Regarding the whole list of elements, each source of evidence could be rated on each element and even an overall summary rating could be developed. But this would be misleading. The rating and method of forming the overall scale would be fundamentally subjective and involve an implicit weighting. I prefer to admit that these elements all will be gauged and weighted subjectively and the final judgment about a proposition will be an intuitive synthesis--guided by method, to be sure, but no less intuitive.
Thus, the best I can do here is to make my sources of evidence and their parameters clear and to present my logic as explicitly as possible. Whatever biases or selectivity involved may therefore become evident to the reader.
* Scanned from Chapter 14 in R.J. Rummel, War, Power, Peace, 1979. For full reference to the book and the list of its contents in hypertext, click book.

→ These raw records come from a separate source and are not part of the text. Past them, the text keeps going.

(** A span that starts at or before the opening bracket of the array is
    removed without a look at what precedes it: the loop's bound and the
    test [i >= arr_start] keep the delete from reading before the array. *)
Lemma remove_span_before_region (raw : text) (arr_start start stop : nat) :
  start <= arr_start ->
  remove_span raw arr_start start stop
  = firstn start raw ++ drop_comma (lstrip (skipn stop raw)).
Proof.
  intros Hle. unfold remove_span, skip_back.
  replace (Z.to_nat (Z.of_nat start - 1 - Z.of_nat arr_start)) with 0 by lia.
  cbn [back_over_space].
  replace (Z.of_nat arr_start <=? Z.of_nat start - 1)%Z with false
    by (symmetry; apply Z.leb_gt; lia).
  cbn [andb]. f_equal. apply forward_cut.
Qed.

(** Let the delete locate the record span [start, stop) inside the
    array region (which opens at [arr_start]), and let [c], at offset [i],
    be the first character before the span that is not white space.  If
    [c] is a comma, the text from that comma to the end of the span is
    removed.  Otherwise the span is removed together with the white space
    that follows it and at most one comma after that white space. *)
Theorem delete_resolves_separator (raw key : text)
  (arr_start arr_end start stop : nat) (rest : list (nat * nat))
  (i : nat) (c : ascii) :
  _extract_ship_list_region raw = Done (Some (arr_start, arr_end)) ->
  _iter_object_spans_for_key raw key = Done ((start, stop) :: rest) ->
  arr_start < start ->
  i < start -> nth_error raw i = Some c -> isspace c = false ->
  (forall k, i < k -> k < start ->
     exists w, nth_error raw k = Some w /\ isspace w = true) ->
  _surgical_delete_ship_by_key (Some raw) key
  = Done (true,
          Some (if Ascii.eqb c "," then firstn i raw ++ skipn stop raw
                else firstn start raw ++ drop_comma (lstrip (skipn stop raw)))).
Proof.
  intros Hr Hm Hin Hi Hc Hs Hsp.
  assert (Hlo : arr_start <= i).
  { destruct (Nat.le_gt_cases arr_start i) as [H|H]; [exact H|exfalso].
    apply extract_region_sound in Hr as (_ & Ha & _).
    destruct (Hsp arr_start H Hin) as (w & Hw & Hws).
    rewrite Ha in Hw. injection Hw as <-. vm_compute in Hws. discriminate. }
  unfold _surgical_delete_ship_by_key.
  destruct raw as [|x raw']; [destruct i; discriminate|].
  cbn [is_empty_raw]. rewrite Hr. cbn [scan_bind]. rewrite Hm. cbn [scan_bind].
  now rewrite (remove_span_spec _ arr_start start stop i c Hlo Hi Hc Hs Hsp).
Qed.

Lemma spaces_between (raw : text) (i start : nat) :
  forallb isspace (firstn (start - S i) (skipn (S i) raw)) = true ->
  start <= length raw ->
  forall k, i < k -> k < start ->
    exists w, nth_error raw k = Some w /\ isspace w = true.
Proof.
  intros Hall Hlen k H1 H2.
  destruct (nth_error raw k) as [w|] eqn:E.
  - exists w. split; [reflexivity|].
    rewrite forallb_forall in Hall. apply Hall.
    apply nth_error_In with (n := k - S i).
    rewrite nth_error_firstn.
    replace (k - S i <? start - S i) with true by (symmetry; apply Nat.ltb_lt; lia).
    rewrite nth_error_skipn. now replace (S i + (k - S i)) with k by lia.
  - apply nth_error_None in E. lia.
Qed.

(** Deleting the middle record [b] of [fleet_doc]: the comma that
    precedes it goes with it. *)
Lemma delete_resolves_separator_witness :
  _surgical_delete_ship_by_key (Some fleet_doc) (str "b")
  = Done (true, Some (firstn 48 fleet_doc ++ skipn 82 fleet_doc)).
Proof.
  apply (delete_resolves_separator fleet_doc (str "b") 18 120 54 82 [] 48 ","%char).
  - vm_compute. reflexivity.
  - vm_compute. reflexivity.
  - lia.
  - lia.
  - vm_compute. reflexivity.
  - vm_compute. reflexivity.
  - apply spaces_between; [vm_compute; reflexivity|vm_compute; lia].
Defined.

(** Deleting the first record: the next record becomes the first token
    after the opening bracket, with no comma in front of it. *)
Example delete_first_record :
  _surgical_delete_ship_by_key (Some fleet_doc) (str "a")
  = Done (true, Some fleet_without_a).
Proof. vm_compute. reflexivity. Qed.

(** Deleting a middle record leaves a single comma between its
    neighbours. *)
Example delete_middle_record :
  _surgical_delete_ship_by_key (Some fleet_doc) (str "b")
  = Done (true, Some fleet_without_b).
Proof. vm_compute. reflexivity. Qed.

Lemma scalar_parts_ok (l : list pyval) :
  forallb is_scalar l = true -> exists parts, scalar_parts l = Ok parts.
Proof.
  induction l as [|v l IH]; simpl; [eauto|].
  intros H. apply andb_true_iff in H as [Hv Hl].
  destruct (IH Hl) as [parts ->].
  destruct v; try discriminate; simpl; eauto.
Qed.

(** C6, as amended.  When none of the spellings of a key occurs in the
    text of an object span, the scalar patcher and the array patcher both
    return the text unchanged with a replacement count of zero; and when
    the new value of that key is one the update can render, the turn of
    the update loop for that key leaves the text as it is and the loop
    goes on with the remaining keys. *)
Theorem absent_key_is_not_patched (block k : text) (aliases : list text) :
  (forall a, In a (k :: aliases) -> ~ occurs a block) ->
  (forall value_str,
      _patch_scalar_in_block block (k :: aliases) value_str = (block, 0))
  /\ (forall new_list_str new_list_obj,
         _patch_list_in_block block (k :: aliases) new_list_str new_list_obj
         = Done (block, 0))
  /\ (forall updates ks v,
         key_forms k = k :: aliases ->
         Dict.get updates k = Some v ->
         renders k v = true ->
         apply_updates updates (k :: ks) block = apply_updates updates ks block).
Proof.
  intros Habs. split; [|split].
  - intros value_str. now apply patch_scalar_absent.
  - intros nl no. now apply patch_list_absent.
  - intros updates ks v Hk Hv Hr.
    cbn [apply_updates]. rewrite Hv.
    assert (Hp : patch_field block k v = Done (Ok (block, 0))).
    { unfold patch_field. rewrite Hk.
      destruct v as [| | | | |l|d]; unfold renders in Hr; try discriminate;
        try (cbn [_repr_hjson_scalar]; now rewrite patch_scalar_absent).
      destruct (existsb is_dict l || text_eqb k (str "torpedostart")) eqn:E.
      - now rewrite patch_list_absent.
      - cbn [orb] in Hr. destruct (scalar_parts_ok l Hr) as [parts Hparts].
        unfold _repr_hjson_list. rewrite Hparts.
        now rewrite patch_list_absent. }
    rewrite Hp. reflexivity.
Qed.

(** The block of record [a] has no key [hull]: an update of [hull] and
    [side] patches [side] only. *)
Lemma absent_key_is_not_patched_witness :
  apply_updates [(str "hull", PInt 3); (str "side", PStr (str "USFP"))]
                [str "hull"; str "side"] block_a
  = Done (Ok (doc "{~Key~:~a~,~side~:~USFP~}")).
Proof.
  assert (Habs : forall a, In a [str "hull"] -> ~ occurs a block_a).
  { intros a [<-|[]] (pre & post & H).
    revert H. apply contains_false_no_occurrence. vm_compute. reflexivity. }
  destruct (absent_key_is_not_patched block_a (str "hull") [] Habs) as (_ & _ & H3).
  rewrite (H3 _ _ (PInt 3)); [vm_compute; reflexivity|reflexivity|reflexivity|reflexivity].
Defined.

Typographical errors have been corrected, clarifications added, and style updated.1. See my Field Theory Evolving (1977), especially Chapter 16, for empirical tests of the analytic structure of field theory in international relations.
2. In the years when I considered myself a logical positivist (Rummel, 1976b), I had driven toward an axiomatic field theory from which theorems could be derived and tested. For the first such effort, see Rummel (1965), republished in (1977: Chapter 2). The last gasp of this effort was my status-field theory (1977: Chapter 9).
3. Reviews of the project are given in Hilton (1973), Seidelmann (1973), and Hoole and Zinnes (1976). For the autobiographical background, see Rummel (1976b). After 13 years, the project was terminated in June, 1975.
4. More precisely, the evidence is based on analyses in which time is an explicit or implicit variable. It is explicit if an actual time variable is used, say, in regression analysis. It is implicit if the data is organized and analyzed by time units, such as in a matrix of U.S.-U.S.S.R. negative communications for each year, 1946-1977.
5. There are some studies which do not fit easily into the table. Sample survey analyses, public opinion studies, or content analyses are classified as at the state level if assessing the attitudes, perceptions opinions, and the like of one or a number of states. If, however, these studies have analyzed such variables for a state toward a specific other, they are considered dyadic. The classification is made easier if it is kept in mind that the focus is not on attitudes, perceptions, or opinions, per se, but on what they manifest about cases, states, dyads, or systems.
6. This is more than a statistical degree-of-freedom question, which is only concerned with the number of cases versus the restraints of the statistical techniques used and the number of variables. Keeping techniques and variables constant, a study involving 22 wars spread through three centuries may be far more important than one of 22 incidents of military violence in 197 1.